Remove from the oven and let cool. (This part is very very hard because you really just want to immediately shove it in your face.)

Drizzle liberally with the icing and cut into strips.

I have no idea if this keeps well because I’ve never had any leftovers to keep. It’s probably best then if you just have that second piece instead of hoping it’ll be OK tomorrow.

Recipe: Shortcut Pumpkin Bread

26 Nov

One of the most pinned recipes on Pinterest has been the ‘two ingredient’ pumpkin muffins/cake/loaf. The recipe is basically a cake mix and a can of pumpkin. While it seems to be super popular, and I liked the concept (easy always wins in this house) I was skeptical that something without oil or eggs (read fat) could be tasty. Comments on several of the recipes seemed to agree with my hunch.

Yes, my version below takes slightly more effort than dumping a can into a cake mix but it’s sooooooo good. Super moist, spicy and when you throw on some cream cheese icing and a drizzle of caramel, pretty darned decadent.

Shortcut Pumpkin Bread


1 box spice cake mix
1 small (14-15 oz) can of pumpkin (not pumpkin pie filling… just pumpkin)**
3 eggs
1/2 cup vegetable oil
1 teaspoon pumpkin pie spice
1 teaspoon vanilla extract

Preheat your oven to 375 degrees.

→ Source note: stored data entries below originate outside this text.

Lemma tracked_is_last_row_witness :
  option_map stored
    (dict_get "cup_21_8_4"
       (tracked_objects
          (snd (update_object_tracking (rt := numpy2 listed)
                  {| boxes := [cup_row;
                               mkDet (px 401) (px 150) (px 441) (px 200)
                                     (f32 4 5) (px 41)];
                     names := coco_names |}
                  (fun _ => 0) tracker_init))))
  = Some ("cup", (px 421, px 175), px 2000, (px 401, px 150, px 441, px 200)).
Proof.
  apply (tracked_is_last_row (rt := numpy2 listed)
           {| boxes := [cup_row;
                        mkDet (px 401) (px 150) (px 441) (px 200)
                              (f32 4 5) (px 41)];
              names := coco_names |}
           (fun _ => 0) tracker_init "cup_21_8_4").
  vm_compute. reflexivity.
Defined.

Example two_cups_one_entry :
  let near := mkDet (px 401) (px 150) (px 441) (px 200) (f32 4 5) (px 41) in
  map fst (tracked_objects
             (snd (update_object_tracking (rt := numpy2 listed)
                     {| boxes := [cup_row; near]; names := coco_names |}
                     (fun _ => 0) tracker_init)))
  = ["cup_21_8_4"] /\
  obj_id (rt := numpy2 listed) "cup" cup_row
  = obj_id (rt := numpy2 listed) "cup" near.
Proof. vm_compute. split; reflexivity. Qed.

(** The sum [y1 + y2] of [edge_cup_row] is rounded up to 200, so the
    centre is computed as 100 and falls in the cell numbered 5, while the
    exact centre, 100 - 2^-18, lies in the cell numbered 4. *)
Example rounded_centre_changes_cell :
  obj_id (rt := numpy2 listed) "cup" edge_cup_row = Return "cup_18_5_8" /\
  obj_id (rt := numpy1 listed) "cup" edge_cup_row = Return "cup_18_5_8" /\
  reads (snd (box_center (rt := numpy2 listed) edge_cup_row)) 100 = true /\
  int_of ((num (y1 edge_cup_row) + num (y2 edge_cup_row)) / 2 / 20) = 4%Z.
Proof. vm_compute. repeat split. Qed.

(** A row with a NaN coordinate makes the call raise, and the tracked set
    stays as it was. *)
Example nan_row_raises :
  update_object_tracking (rt := numpy2 listed)
    {| boxes := [mkDet S754_nan (px 150) (px 440) (px 200) (f32 4 5) (px 41)];
       names := coco_names |}
    (fun _ => 0) tracker_init
  = (Raise (ValueError "cannot convert float NaN to integer"), tracker_init).
Proof. vm_compute. reflexivity. Qed.

(** ** Buckets *)

Lemma int_of_floor (x : Q) : (0 <= x)%Q -> int_of x = Qfloor x.
Proof.
  destruct x as [n d]. unfold Qle, int_of, Qfloor. simpl. intros H.
  apply Z.quot_div_nonneg; lia.
Qed.

(** [int(x / w)], as in the id of an object, is the number of the cell of
    width [w] that holds [x] when [x] is not negative (the floor); and
    since [int] truncates toward zero, [int(-x / w)] is its opposite, so
    the cell numbered 0 reaches from [-w] to [w]. *)
Theorem bucket_bounds (x w : Q) :
  (0 <= x)%Q -> (0 < w)%Q ->
  (inject_Z (int_of (x / w)) * w <= x)%Q /\
  (x < (inject_Z (int_of (x / w)) + 1) * w)%Q /\
  int_of (- x / w) = (- int_of (x / w))%Z.
Proof.
  intros Hx Hw.
  assert (Hq : (0 <= x / w)%Q).
  { apply Qle_shift_div_l; [exact Hw|]. now rewrite Qmult_0_l. }
  assert (Hne : ~ (w == 0)%Q) by (intros E; rewrite E in Hw; now apply Qlt_irrefl in Hw).
  assert (Ex : (x == (x / w) * w)%Q) by (field; exact Hne).
  rewrite (int_of_floor _ Hq).
  split; [|split].
  - rewrite Ex at 2. apply Qmult_le_compat_r; [apply Qfloor_le | now apply Qlt_le_weak].
  - rewrite Ex at 1. apply Qmult_lt_compat_r; [exact Hw|].
    rewrite <- (inject_Z_plus _ 1). apply Qlt_floor.
  - rewrite <- (int_of_floor _ Hq).
    unfold int_of. destruct x as [n d], w as [m e]. simpl.
    destruct m as [|m|m]; simpl; try (unfold Qlt in Hw; simpl in Hw; lia).
    rewrite <- Z.quot_opp_l by lia. f_equal. lia.
Qed.

Lemma bucket_bounds_witness :
  (inject_Z (int_of (205 / 20)) * 20 <= 205)%Q /\
  (205 < (inject_Z (int_of (205 / 20)) + 1) * 20)%Q /\
  int_of (- 205 / 20) = (- int_of (205 / 20))%Z.
Proof.
  apply (bucket_bounds 205 20); [discriminate | reflexivity].
Defined.

End TrackerLife.

(* ================================================================== *)
(** * The contact heuristic over scenes *)

Module PoseScenes.

Import Float.
Import Pose.
Import PoseView.
Import FloatFacts.
Import PoseSpec.

Section Scenes.

Context {rt : runtime}.

(** ** The order of the persons *)

Lemma gap2_sym (a b : keypoint) : gap2 a b = gap2 b a.
Proof.
  unfold gap2, sum_sq, sq.
  now rewrite (fmul_self_abs weak _ _ (fsub_abs row (kx a) (kx b))),
              (fmul_self_abs weak _ _ (fsub_abs row (ky a) (ky b))).
Qed.

Lemma distance_sym (a b : keypoint) : distance a b = distance b a.
Proof. unfold distance. now rewrite gap2_sym. Qed.

Lemma dot_sym (u v : float * float) : dot u v = dot v u.
Proof.
  unfold dot.
  now rewrite (fmul_comm weak (fst u)), (fmul_comm weak (snd u)).
Qed.

Lemma close_together_sym (p q : person) :
  close_together p q -> close_together q p.
Proof.
  intros (a & b & Ha & Hb & Ca & Cb & Hd).
  exists b, a. repeat split; auto. now rewrite distance_sym.
Qed.

Lemma in_contact_sym (p q : person) : in_contact p q -> in_contact q p.
Proof.
  intros (Hc & (Hp & Hq & Hd) & Hw). split; [|split].
  - now apply close_together_sym.
  - repeat split; auto. now rewrite dot_sym.
  - tauto.
Qed.

Lemma pair_b_sym (p q : person) : pair_b p q = pair_b q p.
Proof.
  apply eq_true_iff_eq. rewrite !pair_b_iff.
  split; apply in_contact_sym.
Qed.

Lemma existsb_perm {A} (f : A -> bool) (l l' : list A) :
  Permutation l l' -> existsb f l = existsb f l'.
Proof.
  intros P. apply eq_true_iff_eq. rewrite !existsb_exists.
  split; intros (x & Hin & Hx); exists x; split; auto.
  - now apply (Permutation_in _ P).
  - apply Permutation_sym in P. now apply (Permutation_in _ P).
Qed.

Lemma pairs_b_perm (l l' : list person) :
  Permutation l l' -> pairs_b l = pairs_b l'.
Proof.
  induction 1 as [|x l l' P IH|x y l|l l' l'' P1 IH1 P2 IH2]; simpl.
  - reflexivity.
  - now rewrite IH, (existsb_perm _ _ _ P).
  - rewrite (pair_b_sym y x).
    destruct (pair_b x y), (existsb (pair_b x) l), (existsb (pair_b y) l),
      (pairs_b l); reflexivity.
  - now rewrite IH1.
Qed.

(** On full keypoint arrays the verdict does not depend on the order in
    which the persons are listed. *)
Theorem verdict_ignores_order (poses poses' : list person) :
  Forall well_formed poses -> Permutation poses poses' ->
  check_inappropriate_contact poses' = check_inappropriate_contact poses.
Proof.
  intros H P.
  assert (H' : Forall well_formed poses') by (eapply Permutation_Forall; eauto).
  rewrite (check_pure poses H), (check_pure poses' H').
  now rewrite (pairs_b_perm poses poses' P).
Qed.

(** ** Bystanders *)

Lemma pairs_b_app (l1 l2 : list person) :
  pairs_b l1 = true \/ pairs_b l2 = true -> pairs_b (l1 ++ l2) = true.
Proof.
  induction l1 as [|x l1 IH]; simpl.
  - intros [H|H]; [discriminate | exact H].
  - rewrite existsb_app. intros [H|H].
    + apply orb_true_iff in H. destruct H as [H|H].
      * now rewrite H.
      * rewrite (IH (or_introl H)). apply orb_true_r.
    + rewrite (IH (or_intror H)). apply orb_true_r.
Qed.

(** Persons added to a scene, before or after, never turn a detection
    off: a contact found among some persons is found among them and any
    others. *)
Theorem bystanders_keep_detection (before poses after : list person) :
  Forall well_formed (before ++ poses ++ after) ->
  check_inappropriate_contact poses = Return (true, contact_message) ->
  check_inappropriate_contact (before ++ poses ++ after)
  = Return (true, contact_message).
Proof.
  intros H Hc.
  assert (Hp : Forall well_formed poses).
  { apply Forall_app in H. destruct H as [_ H].
    apply Forall_app in H. tauto. }
  rewrite (check_pure poses Hp) in Hc.
  rewrite (check_pure _ H).
  destruct (pairs_b poses) eqn:E; [|discriminate].
  rewrite pairs_b_app; [reflexivity|].
  right. apply pairs_b_app. now left.
Qed.

(** ** Landmarks below the confidence threshold *)

Lemma torso_unseen_far (p q : person) :
  torso_unseen p \/ torso_unseen q -> ~ close_together p q.
Proof.
  intros H (a & b & Ha & Hb & Ca & Cb & _). unfold confident in *.
  destruct H as [H|H]; [specialize (H a Ha) | specialize (H b Hb)]; congruence.
Qed.

Lemma wrists_unseen_off (p q : person) :
  wrists_unseen p -> ~ wrist_on p q.
Proof.
  intros H (h & t & Hh & _ & Ch & _). unfold confident in *.
  specialize (H h Hh). congruence.
Qed.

Throw everything into a bowl and stir well until combined. You could get out the stand mixer and mix on medium for about 2 minutes, but that’s too much effort for something that’s ‘shortcut’. Spread the batter into a greased loaf pan and bake for 5o minutes or until a toothpick inserted into the center comes out clean.

Cool the loaf on a wire rack before icing. I just used a tub of pre-made cream cheese icing, but it would be even better with homemade.

** If you only have a giant can of pumpkin, there’s a bunch of great pumpkin recipes online to use up the rest or you can put a few spoonfuls on top of your dog’s food for the week. They think it’s a great treat and it’s good for their digestion. Guinea pigs are also huge pumpkin fans!

Recipe: Cheater Pecan Pie

5 Oct

This pecan pie recipe is so easy, it feels like cheating. But it tastes like heaven so that’s OK, right? Yes, yes it is. It’s a definite keeper and would make a great alternative dessert for Thanksgiving to serve those crazy people who hate pumpkin pie. Or who like all kinds of pie and want an excuse to have two pieces.

Cheater Pecan Pie

1 package of butterscotch pudding and pie filling (not the instant kind, the cooked kind)
1 cup corn syrup
3/4 cup evaporated milk
1 egg slightly beaten
1 cup chopped pecans
1 deep dish frozen pie shell

Blend the pudding and the corn syrup and then gradually whisk in the milk and egg. Pour the mixture into the pie shell and bake at 375 degrees for about 40 minutes or until the top is firm and just starts to crack.

Cool at least three hours and serve with a scoop of ice cream.